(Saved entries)

────

(** The loop, entered with a depth of at least 1: it stops at the first
    byte that brings the depth to 0, which is an array-end marker, and
    answers -1 when no byte does. *)
Lemma scanBracket_spec (t : string) :
  forall (i d : Z), 1 <= d ->
    (scanBracket t i d = -1
     /\ forall j, (j < String.length t)%nat -> 0 < d + balanceUpTo (S j) t)
    \/ (exists k, (k < String.length t)%nat
          /\ scanBracket t i d = i + Z.of_nat k
          /\ String.get k t = Some rbracket
          /\ d + balanceUpTo (S k) t = 0
          /\ forall j, (j < k)%nat -> 0 < d + balanceUpTo (S j) t).
Proof.
  induction t as [|c t IH]; intros i d Hd.
  - left. split; [reflexivity|]. simpl. intros j Hj. lia.
  - assert (Hstep : forall d', 1 <= d' -> d' = d + bracketDelta c ->
              scanBracket (String c t) i d = scanBracket t (i + 1) d' ->
              (scanBracket (String c t) i d = -1
               /\ forall j, (j < String.length (String c t))%nat ->
                    0 < d + balanceUpTo (S j) (String c t))
              \/ (exists k, (k < String.length (String c t))%nat
                    /\ scanBracket (String c t) i d = i + Z.of_nat k
                    /\ String.get k (String c t) = Some rbracket
                    /\ d + balanceUpTo (S k) (String c t) = 0
                    /\ forall j, (j < k)%nat ->
                         0 < d + balanceUpTo (S j) (String c t))).
    { intros d' Hd' Ed' Escan. rewrite Escan.
      destruct (IH (i + 1) d' Hd') as [[Hnone Hall] | (k & Hk & Hres & Hget & Hzero & Hbefore)].
      - left. split; [exact Hnone|].
        intros [|j] Hj.
        + simpl. destruct t; simpl; lia.
        + change (balanceUpTo (S (S j)) (String c t))
            with (bracketDelta c + balanceUpTo (S j) t).
          specialize (Hall j). simpl in Hj. lia.
      - right. exists (S k). split; [simpl; lia|].
        split; [rewrite Hres; lia|]. split; [exact Hget|].
        split.
        + change (balanceUpTo (S (S k)) (String c t))
            with (bracketDelta c + balanceUpTo (S k) t). lia.
        + intros [|j] Hj.
          * simpl. destruct t; simpl; lia.
          * change (balanceUpTo (S (S j)) (String c t))
              with (bracketDelta c + balanceUpTo (S j) t).
            specialize (Hbefore j). lia. }
    unfold bracketDelta in Hstep. simpl scanBracket in *.
    destruct (Ascii.eqb c lbracket) eqn:El.
    + apply (Hstep (d + 1)); [lia | reflexivity | reflexivity].
    + destruct (Ascii.eqb c rbracket) eqn:Er.
      * destruct (Z.eqb_spec (d - 1) 0) as [Ez | Ez].
        -- right. exists 0%nat. split; [simpl; lia|].
           split; [lia|]. apply Ascii.eqb_eq in Er. subst c.
           split; [reflexivity|]. split.
           ++ simpl. change (bracketDelta rbracket) with (-1).
              destruct t; simpl; lia.
           ++ intros j Hj. lia.
        -- apply (Hstep (d - 1)); [lia | reflexivity | reflexivity].
      * apply (Hstep d); [lia | lia | reflexivity].
Qed.

(** C6: started on an array-start marker, [findMatchingBracket] returns
    the index of the array-end marker at which the depth (up one on every
    '[', down one on every ']') first comes back to zero, and -1 when it
    stays positive to the end of the string.  On the payload
    [{"a":[1,2]},{"b":3}] from index 0 it returns 20, the index of the
    last byte, and not 10, where the nested array ends. *)
Theorem matching_bracket_is_first_return_to_zero (s : string) (start : nat) :
  byteIs s start lbracket = true ->
  ((findMatchingBracket s start = -1
    /\ forall k, (start + k < String.length s)%nat -> 0 < depthAfter s start k)
   \/ (exists k,
         findMatchingBracket s start = Z.of_nat (start + k)
         /\ (start + k < String.length s)%nat
         /\ byteIs s (start + k) rbracket = true
         /\ depthAfter s start k = 0
         /\ forall j, (j < k)%nat -> 0 < depthAfter s start j))
  /\ findMatchingBracket nestedPayload 0 = 20
  /\ len nestedPayload = 21
  /\ byteIs nestedPayload 10 rbracket = true
  /\ depthAfter nestedPayload 0 10 = 1.
Proof.
  intros Hstart.
  split; [|repeat split; reflexivity].
  unfold byteIs in Hstart.
  destruct (String.get start s) as [c|] eqn:Hget; [|discriminate].
  pose proof (get_lt_length _ _ _ Hget) as Hlt.
  apply Ascii.eqb_eq in Hstart. subst c.
  unfold findMatchingBracket, byteIs. rewrite Hget.
  replace (len s <=? Z.of_nat start) with false
    by (symmetry; apply Z.leb_gt; unfold len; lia).
  rewrite Ascii.eqb_refl. cbn [negb orb].
  unfold depthAfter.
  pose proof (get_dropBytes s start 0) as Hhead.
  rewrite Nat.add_0_r, Hget in Hhead.
  pose proof (length_dropBytes s start) as Hlen.
  assert (Hget' : forall k, String.get (start + k) s
                            = String.get k (dropBytes start s))
    by (intros; apply get_dropBytes).
  destruct (dropBytes start s) as [|c rest]; [discriminate|].
  simpl in Hhead. injection Hhead as <-.
  change (scanBracket (String lbracket rest) (Z.of_nat start) 0)
    with (scanBracket rest (Z.of_nat start + 1) 1).
  assert (Hbal : forall k, balanceUpTo (S (S k)) (String lbracket rest)
                           = 1 + balanceUpTo (S k) rest) by reflexivity.
  simpl String.length in Hlen.
  destruct (scanBracket_spec rest (Z.of_nat start + 1) 1 ltac:(lia))
    as [[Hnone Hall] | (k & Hk & Hres & Hgetk & Hzero & Hbefore)].
  - left. split; [exact Hnone|].
    intros [|k] Hk.
    + reflexivity.
    + rewrite Hbal. apply Hall. lia.
  - right. exists (S k). split; [rewrite Hres; lia|].
    split; [lia|]. split.
    + rewrite Hget'. simpl. rewrite Hgetk. apply Ascii.eqb_refl.
    + split; [rewrite Hbal; exact Hzero|].
      intros [|j] Hj.
      * reflexivity.
      * rewrite Hbal. apply Hbefore. lia.
Qed.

────

• _ACTION ITEM_
In the entries above, find the line holding "scanBracket (String c t) i d = scanBracket" and the line holding "t) = Some rbracket", then retype exactly those two lines and every line between them, and nothing else.

• _SOLUTION TO THIS EXERCISE_
              scanBracket (String c t) i d = scanBracket t (i + 1) d' ->
              (scanBracket (String c t) i d = -1
               /\ forall j, (j < String.length (String c t))%nat ->
                    0 < d + balanceUpTo (S j) (String c t))
              \/ (exists k, (k < String.length (String c t))%nat
                    /\ scanBracket (String c t) i d = i + Z.of_nat k
                    /\ String.get k (String c t) = Some rbracket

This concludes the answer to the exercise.